Golden Tangle PieContinuing with my theme of using turmeric in more dishes and making delicious, healthy, well balanced meals…

When you are cutting back on starchy carbs, but not cutting them out altogether, a little filo pastry can provide a fantastic (and also quick and easy) topping for a pie. 

Here I have layered some softened leeks and mushrooms, followed by chopped cooked turkey, and pieces of cooked ham, topped with a creamy sauce with added golden paste. Then taking one sheet of filo per person, I cut each sheet into small squares and scrunched these up to cover the top of the dish. Sprayed or brushed very lightly with olive oil, then baked in a hot oven for about 20 – 25 minutes, until crisp and golden.

Tangle Pie

This would work equally well with fish or lentils, in fact there are probably hundreds of different possibilities!
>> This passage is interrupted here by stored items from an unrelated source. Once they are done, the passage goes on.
(** [connected] once its setup clock, if any, has not ended it. *)
Definition connect_result (connection : ConnectionId.t) (shared : bool) (result' : result (option PoolIdentity.t) Failure.t)
    (self : t) : result unit PoolError.t * t :=
  try entry := ok_or (self.(entries) !! connection) PoolError.Stale at self in
  match entry.(Entry.state) with
  | EntryState.Opening request (Some clock) _ _ cancel =>
      let absolute := and_then (and_then request (fun id => self.(requests) !! id)) Pending.absolute_deadline in
      if negb shared && is_some_and absolute (fun deadline => deadline <=? self.(now)) then
        match clock_error clock with
        | None => (Ok tt, panic self)
        | Some error =>
            match request with
            | Some id =>
                call _, self := fail_request id error CloseReason.Cancelled self in
                (Ok tt, touch (schedule self))
            | None => (Ok tt, touch (schedule self))
            end
        end
      else
        let cancelled := is_some cancel in
        let fail (error : PoolError.t) (self : t) :=
          match request with Some id => set_request id (fail_with error) self | None => self end in
        let self :=
          match result' with
          | Err failure =>
              fail (PoolError.ConnectFailed failure.(Failure.code) failure.(Failure.effect) failure.(Failure.setup_cause))
                (dispose connection cancelled self)
          | Ok proof =>
              let mismatch := is_some_and proof (fun proof => negb (bool_decide (proof = entry.(Entry.identity)))) in
              if cancelled || mismatch then
                start_closing connection (if mismatch then CloseReason.IdentityMismatch else CloseReason.Cancelled)
                  (fail PoolError.IdentityMismatch self)
              else
                match request with
                | Some id => establish connection (is_some proof) id self
                | None => panic self
                end
          end in
        (Ok tt, touch (schedule self))
  | _ => (Err PoolError.WrongState, self)
  end.

Definition connected (connection : ConnectionId.t) (result' : result (option PoolIdentity.t) Failure.t) (self : t)
    : result unit PoolError.t * t :=
  match shared_setup_clock connection self with
  | None => connect_result connection false result' self
  | Some clock =>
      let '(record, self) := settle_setup clock connection result' self in
      if negb (bool_decide (record.(SetupTerminal.cause) = SetupCause.Completed)) || negb (is_ok result') then
        let request := and_then (self.(entries) !! connection) (fun entry => EntryState.opening_request entry.(Entry.state)) in
        let self := match request with
                    | Some id => set_request id (fail_with (PoolError.SetupEnded record)) self
                    | None => self end in
        let self := if negb (is_ok result') then dispose connection (cancelled_connect connection self) self
                    else start_closing connection CloseReason.Cancelled self in
        (Ok tt, touch (schedule self))
      else connect_result connection true result' self
  end.

(** ** Time (clock.rs) *)

(** Deadlines of a connecting entry's clock. *)
Definition connect_deadline (clock : ConnectClock.t) (self : t) : option Z :=
  match clock with
  | ConnectClock.Network until => until
  | ConnectClock.Interaction until _ | ConnectClock.LocalWait until _ => Some until
  | ConnectClock.Shared clock => SetupState.cached_deadline (self.(clocks).(Clocks.states) !!! clock)
  end.

(** One request at [advance]: the error it has run into, and the update of the
    setup clock that was observed for it. *)
Definition expiry (pending : Pending.t) (self : t) : option PoolError.t * option (ClockUpdate.t Observation.t) * t :=
  match pending.(Pending.state) with
  | RequestState.Waiting =>
      (if pending.(Pending.deadline) <=? self.(now) then Some PoolError.AllocationTimeout else None, None, self)
  | RequestState.Opening connection =>
      match self.(entries) !! connection with
      | None => (None, None, panic self)
      | Some entry =>
          match entry.(Entry.state) with
          | EntryState.Opening _ None _ _ _ =>
              (if pending.(Pending.deadline) <=? self.(now) then Some PoolError.AllocationTimeout else None, None, self)
          | EntryState.Opening _ (Some (ConnectClock.Shared shared)) _ _ None =>
              let '(update, clocks') := Clocks.change source shared SetupState.observe self.(clocks) in
              (match update.(ClockUpdate.value) with
               | Observation.Terminal record => Some (PoolError.SetupEnded record)
               | Observation.Alive _ _ _ _ => None
               end, Some update, self <| clocks := clocks' |>)
          | EntryState.Opening _ (Some clock) _ _ None =>
              (and_then (opt_filter (connect_deadline clock self) (fun deadline => deadline <=? self.(now)))
                 (fun _ => clock_error clock), None, self)
          | _ => (None, None, self)
          end
      end
  | RequestState.Ready _ =>
      (option_map (fun _ => PoolError.AllocationTimeout)
         (opt_filter pending.(Pending.absolute_deadline) (fun deadline => deadline <=? self.(now))), None, self)
  | RequestState.Failed _ => (None, None, self)
  end.

Fixpoint expiries (l : list (RequestId.t * Pending.t)) (self : t)
    : list (RequestId.t * PoolError.t) * list (ClockUpdate.t Observation.t) * t :=
  match l with
  | [] => ([], [], self)
  | (id, pending) :: l =>
      let '(error, update, self) := expiry pending self in
      let '(expired, updates, self) := expiries l self in
      (option_list (option_map (fun error => (id, error)) error) ++ expired, option_list update ++ updates, self)
  end.

(** The idle entries whose time is over. *)
Definition idle_expiry (self : t) (entry : Entry.t) : option CloseReason.t :=
  match entry.(Entry.state) with
  | EntryState.Idle since =>
      if saturating_add_u64 since self.(config).(PoolConfig.idle_timeout_ms) <=? self.(now) then Some CloseReason.IdleExpired
      else if aged self.(now) entry.(Entry.born) self.(config).(PoolConfig.max_age_ms) then Some CloseReason.AgeExpired
      else None
  | _ => None
  end.

Definition cleanup_deadline_crossed (previous now' : Z) (self : t) : bool :=
  existsb (fun entry =>
    let crossed (cleanup : Cleanup.t) :=
      cleanup.(Cleanup.sent) && negb cleanup.(Cleanup.aborted)
      && (previous <? cleanup.(Cleanup.deadline)) && (cleanup.(Cleanup.deadline) <=? now') in
    match entry.(Entry.state) with
    | EntryState.Opening _ _ _ _ (Some cleanup) | EntryState.Closing _ cleanup => crossed cleanup
    | _ => false
    end) (values self.(entries)).

Definition advance (now_ms : Z) (self : t) : t :=
  if now_ms <? self.(now) then self
  else
    let previous_now := self.(now) in
    let before_revision := self.(revision) in
    let self := self <| now := now_ms |> in
    let '(expired, updates, self) := expiries (Prelude.entries self.(requests)) self in
    let self := foldl (fun self update => (absorb_clock_update update self).2) self updates in
    let self := foldl (fun self e => (fail_request e.1 e.2 CloseReason.Cancelled self).2) self expired in
    let idle := omap (fun e : ConnectionId.t * Entry.t => option_map (fun reason => (e.1, reason)) (idle_expiry self e.2))
                  (Prelude.entries self.(entries)) in
    let self := foldl (fun self e => start_closing e.1 e.2 self) self idle in
    let self := schedule (lapse_holds self) in
    if (self.(revision) =? before_revision) && (previous_now <? self.(now))
       && cleanup_deadline_crossed previous_now self.(now) self
    then touch self else self.

(** When the machine next has something to do: [None] is the panic of indexing
    the entries with a connection that is gone. *)
Definition request_deadline (id : RequestId.t) (pending : Pending.t) (self : t) : option (option Z) :=
  match pending.(Pending.state) with
  | RequestState.Waiting =>
      Some (Some (Z.min pending.(Pending.deadline)
        (unwrap_or (opt_filter (option_map snd pending.(Pending.prefer_wait)) (fun _ => prefer_waits id self)) U64_MAX)))
  | RequestState.Opening connection =>
      option_map (fun entry =>
        match entry.(Entry.state) with EntryState.Opening _ None _ _ _ => Some pending.(Pending.deadline) | _ => None end)
        (self.(entries) !! connection)
  | RequestState.Ready _ => Some pending.(Pending.absolute_deadline)
  | RequestState.Failed _ => Some None
  end.

Definition entry_deadline (entry : Entry.t) (self : t) : option Z :=
  match entry.(Entry.state) with
  | EntryState.Idle since =>
      Some (Z.min (saturating_add_u64 since self.(config).(PoolConfig.idle_timeout_ms))
              (saturating_add_u64 entry.(Entry.born) self.(config).(PoolConfig.max_age_ms)))
  | EntryState.Opening _ _ _ _ (Some cleanup) | EntryState.Closing _ cleanup =>
      if negb cleanup.(Cleanup.aborted) then Some cleanup.(Cleanup.deadline) else None
  | EntryState.Opening _ (Some clock) _ _ None => connect_deadline clock self
  | _ => None
  end.

Definition next_deadline (self : t) : option (option Z) :=
  option_map (fun queue =>
    foldr opt_min None (queue ++ map (fun entry => entry_deadline entry self) (values self.(entries)) ++ [next_hold_expiry self]))
    (mapM (fun e => request_deadline e.1 e.2 self) (Prelude.entries self.(requests))).

(** *** Interactions and local waits *)

(** The request of a connecting entry. *)
Definition request_of (connection : ConnectionId.t) (self : t) : option Pending.t :=
  and_then (and_then (self.(entries) !! connection) (fun entry => EntryState.opening_request entry.(Entry.state)))
    (fun id => self.(requests) !! id).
This is one of my favourite things to do with the Christmas leftovers – I put up a picture last year, but here is the recipe, complete with calorie counts.

Tangle Pie

My luxury version comes out at
Per serving:
490 kcals 25g Fat, 28g Carbs, 38g Protein
You could reduce this by 100 kcal per portion by using all semi-skim milk and swapping the cheese for a tsp of tamari soy sauce. So a delicious fast day main dish at only 390 kcals! Counts would be similar if you used about 100g of white fish or cooked lentils per person, instead of the meat. Calorie counts in brackets.

Golden Tangle Pie
Serves 4
A lovely crunchy topping on a luscious creamy base. Mmm, works brilliantly with leftovers, or a great alternative for all kinds of pie. Layer the vegetables, followed by the meat, fish, beans or lentils, pour over the sauce and scrunch the filo on top. Quick and easy to prepare, delicious to eat! Calorie calculations are for the 'luxury' version, using cream and cheese in the sauce, and turkey and ham for the base.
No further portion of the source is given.